Data provided:

Definition ParseScope (raw : string) : res Scope :=
  match split ":" (trim_space raw) with
  | [part0; part1; part2] =>
      let resourceType := trim_space part0 in
      let resourceName := trim_space part1 in
      if String.eqb resourceName "" then Err (AuthValidationError "scope resource name is required") else
      if String.eqb resourceType scopeTypeRepository then
        let? repository := ParseRepositoryRef resourceName in
        let? actions := normalizeScopeActions part2 true in
        Ok {| sc_Type := scopeTypeRepository; sc_Name := ref_String repository; sc_Actions := actions;
              sc_Canonical := canonical_scope scopeTypeRepository (ref_String repository) actions;
              sc_repository := repository |}
      else if String.eqb resourceType scopeTypeRegixtry then
        if negb (String.eqb resourceName actionCatalog)
        then Err (AuthValidationError "registry scope name is invalid") else
        let? actions := normalizeScopeActions part2 false in
        Ok {| sc_Type := scopeTypeRegixtry; sc_Name := resourceName; sc_Actions := actions;
              sc_Canonical := canonical_scope scopeTypeRegixtry resourceName actions;
              sc_repository := zero_ref |}
      else Err (AuthValidationError "scope resource type is invalid")
  | _ => Err (AuthValidationError "scope must use the format <type>:<name>:<actions>")
  end.

Definition ParseScopes (values : list string) : res (list Scope) :=
  rmap ParseScope (flat_map (λ v, fields (trim_space v)) values).

(** Keeps the first occurrence of each non-empty canonical form. *)
Fixpoint collect_canonical (scopes : list Scope) (seen : list string) : list string :=
  match scopes with
  | [] => []
  | s :: scopes' =>
      if String.eqb (sc_Canonical s) "" || bool_decide (sc_Canonical s ∈ seen)
      then collect_canonical scopes' seen
      else sc_Canonical s :: collect_canonical scopes' (sc_Canonical s :: seen)
  end.

Definition NormalizeScopes (scopes : list Scope) : string :=
  join " " (sort_by id (collect_canonical scopes [])).

Definition IsRepository (s : Scope) : bool := String.eqb (sc_Type s) scopeTypeRepository.
Definition IsRegixtryCatalog (s : Scope) : bool :=
  String.eqb (sc_Type s) scopeTypeRegixtry && String.eqb (sc_Name s) actionCatalog
  && match sc_Actions s with [a] => String.eqb a actionWildcard | _ => false end.
Definition hasAction (s : Scope) (action : string) : bool :=
  existsb (λ candidate, String.eqb candidate action) (sc_Actions s).
Definition AllowsPull (s : Scope) : bool := hasAction s actionPull.
Definition AllowsPush (s : Scope) : bool := hasAction s actionPush.
Definition AllowsDelete (s : Scope) : bool := hasAction s actionDelete.

(** The action lists a repository scope can carry. *)
Definition action_lists : list (list string) :=
  [[actionPull]; [actionPush]; [actionDelete]; [actionPull; actionPush]; [actionPull; actionDelete];
   [actionPush; actionDelete]; [actionPull; actionPush; actionDelete]].

(** Two scopes of a token. *)
Definition two_scopes : list Scope :=
  match ParseScopes ["repository:team/app:push,pull repository:base:pull"] with Ok l => l | Err _ => [] end.

(** * Normalised actions *)

Lemma allowed_repo_action a :
  allowed_action true a = true ↔ a ∈ [actionPull; actionPush; actionDelete].
Proof.
  unfold allowed_action; rewrite !orb_true_iff, !String.eqb_eq, !elem_of_cons, elem_of_nil; naive_solver.
Qed.

Lemma collect_actions_ok repository parts acc acts :
  collect_actions repository parts acc = Ok acts →
  NoDup acc → Forall (λ a, allowed_action repository a = true) acc →
  NoDup acts ∧ Forall (λ a, allowed_action repository a = true) acts.
Proof.
  revert acc; induction parts as [|part parts IH]; intros acc; simpl; [by intros [= <-]|].
  destruct (String.eqb _ ""); [done|].
  destruct (allowed_action repository (trim_space part)) eqn:Ha; simpl; [|done].
  case_bool_decide as Hin; intros Hc Hnd Hall; apply (IH _ Hc); try done.
  - apply NoDup_app; repeat split; [done| |apply NoDup_singleton].
    intros x Hx ->%list_elem_of_singleton; done.
  - apply Forall_app; split; [done|by repeat constructor].
Qed.

Lemma normalize_repo_actions raw acts :
  normalizeScopeActions raw true = Ok acts → acts ∈ action_lists.
Proof.
  unfold normalizeScopeActions.
  destruct (collect_actions true (split "," (trim_space raw)) []) as [l|] eqn:Hc; simpl; [|done].
  apply collect_actions_ok in Hc as [Hnd Hall]; [|constructor|constructor].
  case_bool_decide as Hs; [done|]; intros [= <-].
  rewrite Forall_forall in Hall; setoid_rewrite allowed_repo_action in Hall.
  assert (length l ≤ 3)%nat as Hlen.
  { apply (submseteq_length l [actionPull; actionPush; actionDelete]).
    by apply NoDup_submseteq. }
  destruct l as [|a [|b [|c [|]]]]; simpl in Hlen; [done|..|lia];
    repeat match goal with
    | H : ∀ x, x ∈ ?x0 :: ?k → _ |- _ =>
        pose proof (H x0 (list_elem_of_here _ _));
        pose proof (λ x Hx, H x (list_elem_of_further x x0 k Hx)); clear H
    end;
    repeat match goal with
    | H : _ ∈ [actionPull; _; _] |- _ => apply elem_of_cons in H as [->|H]
    | H : _ ∈ [_; _] |- _ => apply elem_of_cons in H as [->|H]
    | H : _ ∈ [_] |- _ => apply list_elem_of_singleton in H as ->
    end;
    try (exfalso; revert Hnd; apply (bool_decide_eq_false (NoDup _)); vm_compute; reflexivity);
    apply (bool_decide_unpack _); vm_compute; exact I.
Qed.

Lemma normalize_repo_join acts :
  acts ∈ action_lists → normalizeScopeActions (join "," acts) true = Ok acts.
Proof.
  revert acts; apply Forall_forall; unfold action_lists.
  repeat (constructor; [vm_compute; reflexivity|]); constructor.
Qed.

Lemma normalize_catalog_actions raw acts :
  normalizeScopeActions raw false = Ok acts → acts = [actionWildcard].
Proof.
  unfold normalizeScopeActions.
  destruct (collect_actions false (split "," (trim_space raw)) []) as [l|] eqn:Hc; simpl; [|done].
  apply collect_actions_ok in Hc as [Hnd Hall]; [|constructor|constructor].
  case_bool_decide as Hs; [done|]; intros [= <-].
  destruct l as [|a [|b l]]; [done|..].
  - inversion Hall as [|? ? Ha%String.eqb_eq]; by subst.
  - inversion Hall as [|? ? Ha%String.eqb_eq Hall2]; inversion Hall2 as [|? ? Hb%String.eqb_eq]; subst.
    apply NoDup_cons in Hnd as [Hn _]; destruct Hn; by left.
Qed.

(** * Parsing the canonical form *)

Lemma name_byte_not_colon v : valid_repository v = true → no_char ":" v = true.
Proof.
  intros H%valid_repository_bytes; eapply str_forallb_impl; [|exact H].
  intros a Ha; destruct (Ascii.eqb_spec a ":") as [->|]; [by vm_compute in Ha|done].
Qed.

Lemma actions_shape acts :
  acts ∈ action_lists →
  no_char ":" (join "," acts) = true ∧ str_forallb graphic (join "," acts) = true.
Proof.
  revert acts; apply Forall_forall; unfold action_lists.
  repeat (constructor; [vm_compute; split; reflexivity|]); constructor.
Qed.

Lemma canonical_graphic ty name acts :
  str_forallb graphic ty = true → str_forallb graphic name = true →
  str_forallb graphic (join "," acts) = true → str_forallb graphic (canonical_scope ty name acts) = true.
Proof. unfold canonical_scope; intros; rewrite !str_forallb_append, !andb_true_iff; done. Qed.

Lemma split_canonical ty name acts :
  no_char ":" ty = true → no_char ":" name = true → no_char ":" (join "," acts) = true →
  split ":" (canonical_scope ty name acts) = [ty; name; join "," acts].
Proof.
  intros Ht Hn Ha; unfold canonical_scope.
  change (String.append ":" ?x) with (String ":" x).
  rewrite (split_append ":" ty) by done.
  change (String.append name _) with (String.append name (String ":" (join "," acts))).
  by rewrite (split_append ":" name), split_no_char.
Qed.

What is being asked: Return each line of the material in which the string "scopeTypeRegixtry" can be found.

Response below:
      else if String.eqb resourceType scopeTypeRegixtry then
        Ok {| sc_Type := scopeTypeRegixtry; sc_Name := resourceName; sc_Actions := actions;
              sc_Canonical := canonical_scope scopeTypeRegixtry resourceName actions;
  String.eqb (sc_Type s) scopeTypeRegixtry && String.eqb (sc_Name s) actionCatalog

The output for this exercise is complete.